(Beginning of SUPPLIED RECORDS)

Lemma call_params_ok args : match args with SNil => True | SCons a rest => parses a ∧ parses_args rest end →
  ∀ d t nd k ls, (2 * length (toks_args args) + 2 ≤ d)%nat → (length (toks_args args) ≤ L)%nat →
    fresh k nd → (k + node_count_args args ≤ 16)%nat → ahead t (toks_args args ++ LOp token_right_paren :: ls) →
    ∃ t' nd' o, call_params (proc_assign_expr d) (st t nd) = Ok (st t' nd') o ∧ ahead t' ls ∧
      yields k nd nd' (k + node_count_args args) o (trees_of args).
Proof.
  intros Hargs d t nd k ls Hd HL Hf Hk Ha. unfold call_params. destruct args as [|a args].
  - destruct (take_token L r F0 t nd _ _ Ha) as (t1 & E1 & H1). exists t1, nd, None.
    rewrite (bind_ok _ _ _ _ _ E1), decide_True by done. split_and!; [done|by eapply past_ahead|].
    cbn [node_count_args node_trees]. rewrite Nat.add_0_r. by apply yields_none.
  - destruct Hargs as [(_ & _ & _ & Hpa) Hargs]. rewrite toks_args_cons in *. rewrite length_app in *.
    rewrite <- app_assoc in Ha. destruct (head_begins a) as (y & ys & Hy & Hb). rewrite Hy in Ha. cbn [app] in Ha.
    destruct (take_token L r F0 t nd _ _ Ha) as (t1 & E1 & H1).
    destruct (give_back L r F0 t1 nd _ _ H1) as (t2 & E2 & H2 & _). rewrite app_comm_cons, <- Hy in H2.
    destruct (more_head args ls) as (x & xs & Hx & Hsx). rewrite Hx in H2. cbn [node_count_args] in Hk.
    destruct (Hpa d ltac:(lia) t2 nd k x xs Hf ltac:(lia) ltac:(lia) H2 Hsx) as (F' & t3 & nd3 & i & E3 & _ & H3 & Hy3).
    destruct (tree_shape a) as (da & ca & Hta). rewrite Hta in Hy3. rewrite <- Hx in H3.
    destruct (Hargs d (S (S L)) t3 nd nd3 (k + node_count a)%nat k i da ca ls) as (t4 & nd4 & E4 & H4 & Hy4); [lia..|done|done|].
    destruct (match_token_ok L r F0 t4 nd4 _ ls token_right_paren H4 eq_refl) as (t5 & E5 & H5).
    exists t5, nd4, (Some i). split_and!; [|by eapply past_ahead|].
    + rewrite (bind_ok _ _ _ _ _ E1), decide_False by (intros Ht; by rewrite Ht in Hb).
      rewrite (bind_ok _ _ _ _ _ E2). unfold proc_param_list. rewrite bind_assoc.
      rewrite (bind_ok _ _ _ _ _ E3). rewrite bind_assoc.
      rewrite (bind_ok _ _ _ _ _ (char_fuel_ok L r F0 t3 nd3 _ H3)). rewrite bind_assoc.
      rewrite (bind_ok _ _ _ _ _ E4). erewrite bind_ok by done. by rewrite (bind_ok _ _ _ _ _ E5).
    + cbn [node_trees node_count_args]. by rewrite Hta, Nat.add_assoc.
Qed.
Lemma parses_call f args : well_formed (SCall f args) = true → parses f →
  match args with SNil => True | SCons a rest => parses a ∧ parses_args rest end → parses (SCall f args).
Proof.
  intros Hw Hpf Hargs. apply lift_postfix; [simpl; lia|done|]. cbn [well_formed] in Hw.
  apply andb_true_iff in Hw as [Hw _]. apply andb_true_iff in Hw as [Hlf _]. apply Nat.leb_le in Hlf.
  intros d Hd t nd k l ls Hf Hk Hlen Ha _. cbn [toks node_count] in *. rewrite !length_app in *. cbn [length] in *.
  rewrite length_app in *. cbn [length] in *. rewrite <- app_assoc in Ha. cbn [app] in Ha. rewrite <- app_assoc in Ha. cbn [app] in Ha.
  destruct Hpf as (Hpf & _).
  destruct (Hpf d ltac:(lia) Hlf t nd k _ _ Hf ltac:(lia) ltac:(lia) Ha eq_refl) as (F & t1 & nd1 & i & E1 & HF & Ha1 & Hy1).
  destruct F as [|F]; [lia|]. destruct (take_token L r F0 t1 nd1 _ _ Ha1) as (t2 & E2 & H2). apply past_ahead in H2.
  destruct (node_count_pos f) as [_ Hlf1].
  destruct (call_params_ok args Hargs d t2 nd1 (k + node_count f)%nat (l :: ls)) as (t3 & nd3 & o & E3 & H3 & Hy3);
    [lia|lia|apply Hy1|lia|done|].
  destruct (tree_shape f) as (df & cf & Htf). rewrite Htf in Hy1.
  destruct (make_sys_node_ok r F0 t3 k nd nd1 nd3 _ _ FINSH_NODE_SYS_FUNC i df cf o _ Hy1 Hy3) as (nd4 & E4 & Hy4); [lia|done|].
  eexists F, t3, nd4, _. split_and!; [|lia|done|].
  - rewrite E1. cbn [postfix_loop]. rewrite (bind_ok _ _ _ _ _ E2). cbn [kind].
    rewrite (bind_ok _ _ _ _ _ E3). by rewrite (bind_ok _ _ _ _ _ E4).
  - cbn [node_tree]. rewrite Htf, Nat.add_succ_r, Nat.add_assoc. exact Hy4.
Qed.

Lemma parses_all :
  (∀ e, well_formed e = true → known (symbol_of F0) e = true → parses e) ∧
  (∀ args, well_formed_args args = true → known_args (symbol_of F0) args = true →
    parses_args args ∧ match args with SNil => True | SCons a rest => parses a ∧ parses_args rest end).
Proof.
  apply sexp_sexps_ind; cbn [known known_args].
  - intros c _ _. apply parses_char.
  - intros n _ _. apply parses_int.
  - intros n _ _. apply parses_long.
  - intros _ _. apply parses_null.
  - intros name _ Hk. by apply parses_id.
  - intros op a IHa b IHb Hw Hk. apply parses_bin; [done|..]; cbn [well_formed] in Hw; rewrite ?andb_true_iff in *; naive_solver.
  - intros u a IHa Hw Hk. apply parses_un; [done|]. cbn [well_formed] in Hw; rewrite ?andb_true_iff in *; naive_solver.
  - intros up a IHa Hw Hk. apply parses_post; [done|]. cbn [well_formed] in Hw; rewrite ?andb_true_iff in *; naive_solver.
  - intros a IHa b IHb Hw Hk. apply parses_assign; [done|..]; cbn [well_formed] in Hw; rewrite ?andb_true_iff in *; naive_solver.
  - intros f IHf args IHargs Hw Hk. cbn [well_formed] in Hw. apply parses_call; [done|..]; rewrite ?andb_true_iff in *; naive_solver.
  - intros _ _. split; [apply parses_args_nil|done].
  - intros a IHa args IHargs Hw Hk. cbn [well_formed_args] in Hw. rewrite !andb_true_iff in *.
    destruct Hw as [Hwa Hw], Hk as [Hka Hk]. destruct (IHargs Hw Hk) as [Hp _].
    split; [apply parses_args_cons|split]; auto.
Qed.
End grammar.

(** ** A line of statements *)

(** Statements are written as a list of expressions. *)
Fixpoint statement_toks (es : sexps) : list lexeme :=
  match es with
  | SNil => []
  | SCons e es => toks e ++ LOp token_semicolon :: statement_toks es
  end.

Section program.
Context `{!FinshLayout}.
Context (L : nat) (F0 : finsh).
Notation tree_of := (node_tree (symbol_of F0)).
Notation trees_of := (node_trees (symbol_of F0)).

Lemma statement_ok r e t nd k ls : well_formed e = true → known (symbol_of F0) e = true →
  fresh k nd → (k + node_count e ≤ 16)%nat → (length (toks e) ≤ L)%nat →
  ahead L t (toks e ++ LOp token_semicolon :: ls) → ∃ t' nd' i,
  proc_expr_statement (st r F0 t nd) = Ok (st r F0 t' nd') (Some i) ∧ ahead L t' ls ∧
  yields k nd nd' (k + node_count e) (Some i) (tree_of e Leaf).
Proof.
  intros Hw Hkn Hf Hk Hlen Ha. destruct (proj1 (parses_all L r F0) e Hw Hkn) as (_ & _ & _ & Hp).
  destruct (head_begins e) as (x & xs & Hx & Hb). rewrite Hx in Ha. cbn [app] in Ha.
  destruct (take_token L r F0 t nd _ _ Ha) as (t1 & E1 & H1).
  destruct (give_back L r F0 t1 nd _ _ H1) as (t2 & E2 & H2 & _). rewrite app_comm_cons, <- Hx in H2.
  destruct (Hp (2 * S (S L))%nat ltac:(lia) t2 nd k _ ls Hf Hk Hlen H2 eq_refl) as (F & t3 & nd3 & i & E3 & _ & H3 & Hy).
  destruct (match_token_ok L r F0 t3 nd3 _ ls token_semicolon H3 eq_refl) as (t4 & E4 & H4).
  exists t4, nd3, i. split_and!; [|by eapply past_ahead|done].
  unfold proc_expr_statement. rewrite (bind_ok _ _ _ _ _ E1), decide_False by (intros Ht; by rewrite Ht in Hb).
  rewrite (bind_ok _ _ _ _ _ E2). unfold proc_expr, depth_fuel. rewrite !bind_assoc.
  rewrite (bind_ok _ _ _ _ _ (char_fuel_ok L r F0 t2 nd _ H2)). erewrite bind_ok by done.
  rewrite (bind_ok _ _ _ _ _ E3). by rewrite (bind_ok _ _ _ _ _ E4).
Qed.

(End of SUPPLIED RECORDS)

-- WORK INSTRUCTIONS --
Return a word-for-word copy of the lines from the beginning of the listing to the line holding "cbn [node_count_args node_trees].", both kept.

-- REPLY TO THE EXERCISE --
Lemma call_params_ok args : match args with SNil => True | SCons a rest => parses a ∧ parses_args rest end →
  ∀ d t nd k ls, (2 * length (toks_args args) + 2 ≤ d)%nat → (length (toks_args args) ≤ L)%nat →
    fresh k nd → (k + node_count_args args ≤ 16)%nat → ahead t (toks_args args ++ LOp token_right_paren :: ls) →
    ∃ t' nd' o, call_params (proc_assign_expr d) (st t nd) = Ok (st t' nd') o ∧ ahead t' ls ∧
      yields k nd nd' (k + node_count_args args) o (trees_of args).
Proof.
  intros Hargs d t nd k ls Hd HL Hf Hk Ha. unfold call_params. destruct args as [|a args].
  - destruct (take_token L r F0 t nd _ _ Ha) as (t1 & E1 & H1). exists t1, nd, None.
    rewrite (bind_ok _ _ _ _ _ E1), decide_True by done. split_and!; [done|by eapply past_ahead|].
    cbn [node_count_args node_trees]. rewrite Nat.add_0_r. by apply yields_none.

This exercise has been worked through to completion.